Erfreulich dagegen registrierte Fritz Becker den sich schon jetzt ahnen lassenden großen Erfolg der von der ABDA initiierten Unterschriftenaktion "Initiative Pro Apotheke". Sie zeige nicht nur, dass der Berufsstand Solidarität übe, sondern auch, dass die Kunden und Patienten hinter den Apothekern stehen. In diesem Zusammenhang wurde auch mehrheitlich ein Aufruf des LAV an die Öffentlichkeit und insbesondere an die Apothekenkunden verabschiedet, der für eine weitere Beteiligung an der Unterschriftenaktion wirbt und sich gegen den Versandhandel und für den Erhalt der öffentlichen Apotheke ausspricht.

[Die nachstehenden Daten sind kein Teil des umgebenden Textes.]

Definition cmpgt_epi8 (v : list Z) (y : Z) : list Z :=
  map (fun b => if y <? s8 b then 0xFF else 0) v.
Definition cmpgt_epi16 (v : list Z) (y : Z) : list Z :=
  map (fun w => if y <? s16 w then 0xFFFF else 0) v.
Definition andnot_si128 (a b : list Z) : list Z :=
  zip_with (fun a b => Z.land (Z.lxor a 0xFFFF) b) a b.
(** 16-bit lanes as little-endian bytes *)
Definition lanes16 (v : list Z) : list Z :=
  flat_map (fun w => [Z.land w 0xFF; Z.shiftr w 8]) v.
(** [vaddvq_u8], [vaddvq_u16]: the sum of the lanes at the lane's width. *)
Definition vaddvq_u8 (v : list Z) : Z := u8 (foldr Z.add 0 v).
Definition vaddvq_u16 (v : list Z) : Z := u16 (foldr Z.add 0 v).

(** * tprecode8to16 *)

Inductive simd := Portable | Sse2 | Neon.

Fixpoint tprecode8to16_sse2 (dstsize : Z) (src : nat -> Z) (fuel : nat)
    (out : list Z) (dx : nat) : list Z * nat :=
  match fuel with
  | O => (out, dx)
  | S fuel =>
      if Z.of_nat (length out) + 16 <? dstsize then
        let v1 := map src (seq dx 16) in
        let v2 := cmpgt_epi8 v1 0 in
        if negb (movemask_epi8 v2 =? 0xFFFF) then (out, dx)
        else tprecode8to16_sse2 dstsize src fuel (out ++ take 8 v1 ++ drop 8 v1) (dx + 16)
      else (out, dx)
  end.

Fixpoint tprecode8to16_neon (dstsize : Z) (src : nat -> Z) (fuel : nat)
    (out : list Z) (dx : nat) : list Z * nat :=
  match fuel with
  | O => (out, dx)
  | S fuel =>
      if Z.of_nat (length out) + 16 <? dstsize then
        let v1 := map src (seq dx 16) in
        let cmp := map (fun b => if 0 <? b then 0xFF else 0) v1 in
        if negb (vaddvq_u8 cmp =? 16 * 0xFF) then (out, dx)
        else tprecode8to16_neon dstsize src fuel (out ++ take 8 v1 ++ drop 8 v1) (dx + 16)
      else (out, dx)
  end.

(** The continuation loop: [k] bytes are still wanted, [i] were merged. *)
Fixpoint tprecode8to16_cont (src : nat -> Z) (dx i k : nat) (a : Z) : option (Z * nat) :=
  match k with
  | O => None
  | S k =>
      let b := Z.land (src (dx + i)%nat) 0xFF in
      if b =? 0 then None
      else if negb (ThomPikeCont b) then None
      else
        let a := s32 (ThomPikeMerge a b) in
        if (k =? 0)%nat then Some (a, dx + (i + 1))%nat
        else tprecode8to16_cont src dx (i + 1) k a
  end.
Lemma skip_total f st :
  (left st < f)%nat ->
  exists st', skip_blanks f st = Some st' /\ (left st' <= left st)%nat /\
    da_wc st' <> SP /\ da_wc st' <> HT.
Proof.
  revert st. induction f as [|f IH]; intros st Hf; [lia|]. cbn [skip_blanks].
  destruct (_ || _) eqn:E.
  - pose proof (decode_left st ltac:(lia)).
    destruct (IH (DecodeDosArgv st) ltac:(lia)) as (st' & -> & ? & ?). exists st'. repeat split; try lia; tauto.
  - exists st. repeat split; lia.
Qed.

Lemma loop_total size max f argc argv st :
  (left st + 2 < f)%nat -> exists r, dosargv_loop f size max argc argv st = Some r.
Proof.
  revert argc argv st. induction f as [|f IH]; intros argc argv st Hf; [lia|]. cbn [dosargv_loop].
  destruct (da_wc st =? 0) eqn:E0; [by eauto|]. bool_prop.
  destruct (skip_total f st ltac:(lia)) as (st1 & -> & Hl & Hsp & Hht).
  destruct (da_wc st1 =? 0) eqn:E1; [by eauto|]. bool_prop.
  destruct (word_total size f false st1 ltac:(lia)) as (st2 & -> & _ & Hl2).
  specialize (Hl2 eq_refl E1 Hsp Hht). apply IH. rewrite append_left. lia.
Qed.

(** ** More fuel does not change a result *)

Lemma Count_mono f f' c st n r : (f <= f')%nat -> Count f c st n = Some r -> Count f' c st n = Some r.
Proof.
  revert f' st n. induction f as [|f IH]; intros [|f'] st n Hf; try done; [lia|]. cbn [Count].
  case_if; [|done]. apply IH. lia.
Qed.

Lemma word_mono size f f' inq st r :
  (f <= f')%nat -> dosargv_word f size inq st = Some r -> dosargv_word f' size inq st = Some r.
Proof.
  revert f' inq st. induction f as [|f IH]; intros [|f'] inq st Hf; try done; [lia|]. cbn [dosargv_word].
  case_if; [done|]. case_if; [done|]. case_if; [|apply IH; lia].
  destruct (Count f BSLASH st 0) as [[s st1]|] eqn:E1'; [|done].
  rewrite (Count_mono f f' _ _ _ _ ltac:(lia) E1').
  destruct (Count f DQUOTE st1 0) as [[q st2]|] eqn:E2'; [|done].
  rewrite (Count_mono f f' _ _ _ _ ltac:(lia) E2').
  repeat case_if; apply IH; lia.
Qed.

Lemma skip_mono f f' st r : (f <= f')%nat -> skip_blanks f st = Some r -> skip_blanks f' st = Some r.
Proof.
  revert f' st. induction f as [|f IH]; intros [|f'] st Hf; try done; [lia|]. cbn [skip_blanks].
  case_if; [|done]. apply IH. lia.
Qed.

Lemma loop_mono size max f f' argc argv st r :
  (f <= f')%nat -> dosargv_loop f size max argc argv st = Some r ->
  dosargv_loop f' size max argc argv st = Some r.
Proof.
  revert f' argc argv st. induction f as [|f IH]; intros [|f'] argc argv st Hf; try done; [lia|].
  cbn [dosargv_loop]. case_if; [done|].
  destruct (skip_blanks f st) as [st1|] eqn:Es; [|done]. rewrite (skip_mono f f' _ _ ltac:(lia) Es).
  case_if; [done|].
  destruct (dosargv_word f size false st1) as [st2|] eqn:Ew; [|done].
  rewrite (word_mono size f f' _ _ _ ltac:(lia) Ew). apply IH. lia.
Qed.

(** * Code points *)

(** Decoder state before the code points [L] with [p] stored. *)
Definition stream (p L : list Z) : DosArgv :=
  {| da_s := utf16s (tail L); da_p := p; da_wc := hd 0 L |}.

Lemma decode_utf16 p s wc c :
  scalar c ->
  DecodeDosArgv {| da_s := utf16 c ++ s; da_p := p; da_wc := wc |} =
    {| da_s := s; da_p := p; da_wc := c |}.
Proof.
  intros Hc. unfold scalar in Hc. unfold DecodeDosArgv, utf16. cbn [da_s da_p].
  destruct (c <? 0x10000) eqn:E; bool_prop; cbn [app].
  - rewrite if_false by lia. rewrite IsUcs2_spec by lia. by rewrite if_false by lia.
  - rewrite if_false by lia. rewrite IsUcs2_spec by lia. rewrite if_true by lia.
    rewrite MergeUtf16_spec, u32_small by lia. by rewrite if_false by lia.
Qed.

Lemma decode_stream p c L : Forall scalar L -> DecodeDosArgv (stream p (c :: L)) = stream p L.
Proof. intros H. destruct H as [|d L Hd _]; [done|]. apply decode_utf16, Hd. Qed.

Lemma append_loop_bytes size p b w n :
  0 <= b < 256 -> 0 < w -> (length p < size)%nat ->
  AppendDosArgv_loop (S n) size p (b + 256 * w) = AppendDosArgv_loop n size (p ++ [b]) w.
Proof.
  intros Hb Hw Hp. cbn [AppendDosArgv_loop]. rewrite if_false by (apply Nat.leb_gt; lia).
  change 0xff with (2 ^ 8 - 1). rewrite land_mask, shiftr_div by lia. rewrite if_false by lia.
  f_equal; [do 2 f_equal|]; lia.
Qed.

Lemma append_loop_last size p b n :
  0 <= b < 256 -> (length p < size)%nat -> AppendDosArgv_loop (S n) size p b = p ++ [b].
Proof.
  intros Hb Hp. cbn [AppendDosArgv_loop]. rewrite if_false by (apply Nat.leb_gt; lia).
  change 0xff with (2 ^ 8 - 1). rewrite land_mask, shiftr_div by lia. rewrite if_true by lia.
  do 2 f_equal. lia.
Qed.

Abschließend sagte der LAV-Präsident, dass die Apotheker es endgültig leid seien, "nur die Prügelknaben der Nation zu sein: "Wir haben es satt, mit einem Sonderopfer in Form einer Erhöhung des Kassenrabattes belegt zu werden; wir Apotheker haben es satt, eine Aut-idem-Regelung umsetzen zu müssen, die meilenweit von dem entfernt ist, wie wir Apotheker uns vorstellen, aut idem umzusetzen.

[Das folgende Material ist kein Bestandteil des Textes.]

(* ===== verification/NtEnv.v ===== *)
(** Environment variables across the Windows process boundary:
    [libc/calls/mkntenvblock.c] (strings to the sorted UTF-16 block CreateProcess wants),
    [libc/intrin/__getenv.c] and [libc/runtime/getdosenviron.c] (block to strings).

    Strings are lists of bytes without their terminator. The builder keeps its own byte
    buffer and an array of offsets into it, as the C code keeps pointers; every access to
    the array is checked, and a theorem that the result is not [Fault] says it stays in
    bounds. *)
From S2P Require Import Prelude Utf Recode NtArgs.

(** Results of code that can fail with [E2BIG] or access memory out of bounds. *)
Inductive res (A : Type) := Ok (a : A) | E2big | Fault.
Arguments Ok {A} a.
Arguments E2big {A}.
Arguments Fault {A}.
#[export] Instance res_bind : MBind res := fun A B f r =>
  match r with Ok a => f a | E2big => E2big | Fault => Fault end.
Definition of_option {A} (o : option A) : res A := match o with Some a => Ok a | None => Fault end.

(** * __getenv.c *)

(** The inner loop: whether the variable [t] has the name [k]. *)
Fixpoint getenv_match (k t : list Z) : bool :=
  let kj := at_ k 0 in
  if (kj =? 0) || (kj =? EQUALS) then (at_ t 0 =? 0) || (at_ t 0 =? EQUALS)
  else match k, t with
       | kj :: k, tj :: t => if kj =? tj then getenv_match k t else false
       | _, _ => false
       end.
(** The index of the variable, [e.i], when [e.s] is not null. *)
Fixpoint getenv_loop (p : list (list Z)) (k : list Z) (i : nat) : option nat :=
  match p with
  | [] => None
  | t :: p => if getenv_match k t then Some i else getenv_loop p k (S i)
  end.
Definition __getenv (p : list (list Z)) (k : list Z) : option nat := getenv_loop p k 0.

(** * mkntenvblock.c *)

(** [bufi] is the length of [buf], the bytes stored so far. *)
Record EnvBuilder := { buf : list Z; var : list nat; vari : nat }.

Definition key_char (c : Z) : Z := if c =? EQUALS then 0 else c.

(** [Compare]: the names of two variables, ['='] taken as the terminator. *)
Fixpoint Compare (l r : list Z) : Z :=
  let a := key_char (at_ l 0) in
  let b := key_char (at_ r 0) in
  if negb (a =? b) || (b =? 0) then a - b
  else match l with
       | [] => 0
       | _ :: l => Compare l (tail r)
       end.

Definition ENV_MAX : Z := 32767.

(** The copying loop of [InsertString]; [path] is the offset after the last ['='] that
    starts a drive path. *)
Fixpoint copy_var (str : list Z) (buf : list Z) (path : option nat) : res (list Z * option nat) :=
  if ENV_MAX <? Z.of_nat (length buf) + 2 then E2big else
  match str with
  | [] => Ok (buf ++ [0], path)
  | c :: str =>
      let buf := buf ++ [c] in
      let path := if (c =? EQUALS) && (at_ str 0 =? SLASH) && isalpha (at_ str 1) && (at_ str 2 =? SLASH)
                  then Some (length buf) else path in
      copy_var str buf path
  end.

(** [mungentpath(path)] on the string that ends the buffer. *)
Definition munge_tail (buf : list Z) (path : option nat) : list Z :=
  match path with
  | None => buf
  | Some p => take p buf ++ mungentpath (removelast (drop p buf)) ++ [0]
  end.

Definition store (a : list nat) (i v : nat) : res (list nat) :=
  if (i <? length a)%nat then Ok (<[i := v]> a) else Fault.

(** [for (; i < vari; ++i) var[i] = var[i + 1];] *)
Fixpoint close_gap (n : nat) (a : list nat) (i : nat) : res (list nat) :=
  match n with
  | O => Ok a
  | S n => v ← of_option (a !! S i); a ← store a i v; close_gap n a (S i)
  end.

(** [for (i = vari;; --i)]: returns the array and [vari]. *)
Fixpoint insert_sorted (i : nat) (buf : list Z) (new : nat) (a : list nat) (vari : nat)
    : res (list nat * nat) :=
  match i with
  | O => a ← store a 0 new; Ok (a, S vari)
  | S i' =>
      prev ← of_option (a !! i');
      let cmp := Compare (drop new buf) (drop prev buf) in
      if 0 <? cmp then a ← store a i new; Ok (a, S vari)
      else if cmp =? 0 then
        a ← store a i' new; a ← close_gap (vari - i) a i; Ok (a, vari)
      else
        a ← store a i prev; insert_sorted i' buf new a vari
  end.

Definition InsertString (env : EnvBuilder) (str : list Z) : res EnvBuilder :=
  let new := length (buf env) in
  '(buf, path) ← copy_var str (buf env) None;
  let buf := munge_tail buf path in
  '(a, n) ← insert_sorted (vari env) buf new (var env) (vari env);
  Ok {| buf := buf; var := a; vari := n |}.

Fixpoint InsertStrings (env : EnvBuilder) (strs : list (list Z)) : res EnvBuilder :=
  match strs with
  | [] => Ok env
  | s :: strs => env ← InsertString env s; InsertStrings env strs
  end.

Definition CountStrings (strs : list (list Z)) : nat := length strs.

(** The loop that writes the block: each variable with its terminator. *)
Fixpoint write_block (v : simd) (addr : Z) (buf : list Z) (a : list nat) (envblock : list Z) : res (list Z) :=
  match a with
  | [] => Ok envblock
  | off :: a =>
      r ← of_option (tprecode8to16 v (addr + Z.of_nat off) (2 ^ 64 - 1) (fun i => at_ buf (off + i)) (S (length buf)));
      write_block v addr buf a (envblock ++ ax_out r)
  end.

Definition SYSTEMROOT : list Z := ascii_codes "SYSTEMROOT"%string.

(** [mkntenvblock]: the block, and whether [unassert(k <= env.bufi)] held. A null [envp]
    or [extravars] is the empty list; [environ] may be null. *)
Definition mkntenvblock (v : simd) (addr : Z) (envp extravars : list (list Z))
    (environ : option (list (list Z))) : res (list Z * bool) :=
  let n := (CountStrings envp + CountStrings extravars + 1)%nat in
  let env := {| buf := []; var := replicate n 0%nat; vari := 0 |} in
  env ← InsertStrings env envp;
  env ← InsertStrings env extravars;
  env ← (match environ with
         | None => Ok env
         | Some environ =>
             match __getenv environ SYSTEMROOT with
             | None => Ok env
             | Some i => s ← of_option (environ !! i); InsertString env s
             end
         end);
  envblock ← write_block v addr (buf env) (take (vari env) (var env)) [];
  Ok (envblock ++ [0], (length envblock <=? length (buf env))%nat).

Example mkntenvblock_runs :
  mkntenvblock Portable 0 [ascii_codes "B=1"%string; ascii_codes "A=/c/x"%string; ascii_codes "B=2"%string] []
    (Some [ascii_codes "SYSTEMROOT=C:"%string]) =
  Ok (ascii_codes "A=c:\x"%string ++ [0] ++ ascii_codes "B=2"%string ++ [0] ++ ascii_codes "SYSTEMROOT=C:"%string ++ [0; 0], true).
Proof. vm_compute. reflexivity. Qed.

Wir Apotheker haben es satt, uns dem Diktat einer Importklausel unterwerfen zu müssen und dabei der Willkür der Pharmaindustrie ausgesetzt zu sein." Der LAV sei bereit, "unkonventionelle Wege" zu gehen und zusammen mit den Patienten für eine sichere Arzneimittelversorgung zu kämpfen.

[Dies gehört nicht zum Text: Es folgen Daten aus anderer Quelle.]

(* ===== verification/NtEnvFacts.v ===== *)
(** The environment block is what CreateProcess asks for: every variable once, the last
    definition of each, sorted by name, within 32767 shorts. *)
From Stdlib Require Import Sorting.Sorted.
From S2P Require Import Prelude Utf Recode NtArgs NtEnv.

(** * Abstract environments *)

Definition cstring (s : list Z) : Prop := Forall (fun c => 0 < c < 256) s.
#[export] Instance cstring_dec s : Decision (cstring s).
Proof. unfold cstring. apply _. Defined.

(** The name of a variable. *)
Fixpoint key (s : list Z) : list Z :=
  match s with
  | [] => []
  | c :: s => if c =? EQUALS then [] else c :: key s
  end.

(** Lexicographic order of byte strings. *)
Fixpoint lex (a b : list Z) : comparison :=
  match a, b with
  | [], [] => Eq
  | [], _ => Lt
  | _, [] => Gt
  | x :: a, y :: b => match x ?= y with Eq => lex a b | c => c end
  end.
Definition name_lt (a b : list Z) : Prop := lex (key a) (key b) = Lt.

(** An environment is a list of variables sorted by name; setting a variable replaces
    the one of that name. *)
Fixpoint env_set (l : list (list Z)) (s : list Z) : list (list Z) :=
  match l with
  | [] => [s]
  | x :: l =>
      match lex (key s) (key x) with
      | Lt => s :: x :: l
      | Eq => s :: l
      | Gt => x :: env_set l s
      end
  end.

Lemma lex_refl a : lex a a = Eq.
Proof. induction a as [|x a IH]; [done|]. cbn. by rewrite Z.compare_refl. Qed.
Lemma lex_eq a b : lex a b = Eq -> a = b.
Proof.
  revert b. induction a as [|x a IH]; intros [|y b]; cbn; try done.
  destruct (Z.compare_spec x y) as [->|?|?]; [|done|done]. intros ?. f_equal. auto.
Qed.
Lemma lex_opp a b : lex b a = CompOpp (lex a b).
Proof.
  revert b. induction a as [|x a IH]; intros [|y b]; cbn; try done.
  rewrite (Z.compare_antisym x y). destruct (x ?= y); cbn; auto.
Qed.
Lemma lex_trans a b c : lex a b = Lt -> lex b c = Lt -> lex a c = Lt.
Proof.
  revert b c. induction a as [|x a IH]; intros [|y b] [|z c]; cbn; try done.
  destruct (Z.compare_spec x y) as [->|?|?], (Z.compare_spec y z) as [->|?|?]; try done.
  - apply IH.
  - intros _ _. by rewrite (proj2 (Z.compare_lt_iff x z)).
  - intros _ _. by rewrite (proj2 (Z.compare_lt_iff x z)) by lia.
Qed.
Lemma lex_gt a b : lex a b = Gt -> lex b a = Lt.
Proof. intros H. by rewrite lex_opp, H. Qed.
Lemma lex_lt_gt a b : lex a b = Lt -> lex b a = Gt.
Proof. intros H. by rewrite lex_opp, H. Qed.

Unmengen von Preisänderungen werden erwartet

Nachdem die Beschlussfassung des Finanzplanes 2001 und 2002 sowie die Entlastung des Schatzmeisters und der Mitglieder des Vorstandes mit großer Mehrheit beschlossen waren, wurden unter dem Tagesordnungspunkt "Verschiedenes" die derzeit drängenden Fragen diskutiert. Dabei wurde zunächst die unter etlichen Apothekern grassierende Unsicherheit im Hinblick auf die zu erwartenden Preissenkungen problematisiert.

Wolfgang Presser vom Vorstand des LAV wies darauf hin, dass bis zum 15. Juli bei ca. 20 000 Artikeln Preisänderungen erwartet werden. Um die Aut-idem-Regelung korrekt umsetzen zu können, versendet die Abdata derzeit alle relevanten Daten an alle Softwarehäuser. Nach Erfahrung von Presser wird die Festbetragsgrenze, die festlegt, ob ein Medikament substituiert werden muss oder nicht (sofern der Arzt keine Vorbehalte kenntlich gemacht hat), im Computer in der Regel durch zweierlei Farbgebung der aufgerufenen Arznei gekennzeichnet.

Ein Apotheker klagte über den Zwangscharakter der Substitution – so sei es den Patienten vielfach nicht vermittelbar, dass es nicht möglich sei, trotz freiwilliger Zuzahlungen das gewohnte Medikament zu erhalten. Der Präsident versprach in dieser Frage am Deutschen Apothekertag einen entsprechenden Antrag zu stellen.

Bezüglich der Importregelung nehmen derzeit 800 von 2800 baden-württembergischen Apothekern die Zahlung eines Malus in Kauf. Während das Land im Durchschnitt vor der Einführung der Importquote im April dieses Jahres noch unter 1% lag, ist es nun gelungen, die durchschnittliche Quote auf 6,38% zu steigern.

Von der Basis wurden Stimmen laut, die bemängelten, dass aufgrund der Importregelung Länder wie beispielsweise Griechenland und Portugal im Arzneimittelbereich teilweise in eine Unterversorgung getrieben werden. Um dieses Problem anzupacken, will man demnächst mit einem Brief an die betroffenen EU-Partner herantreten.

Anstatt das 25-jährige Verbandsjubiläum mit einer teuren Feier zu würdigen, beschloss man, das gesparte Geld dem am 11. Juni 2002 gegründeten Hilfswerk für notleidende Menschen zu spenden. Der Landesapothekerverband Baden-Württemberg e.V. folgt mit der Vereinsgründung dieses Hilfswerks dem Beispiel der Bayern, mit denen man in diesem Zusammenhang auch gelegentlich kooperieren möchte.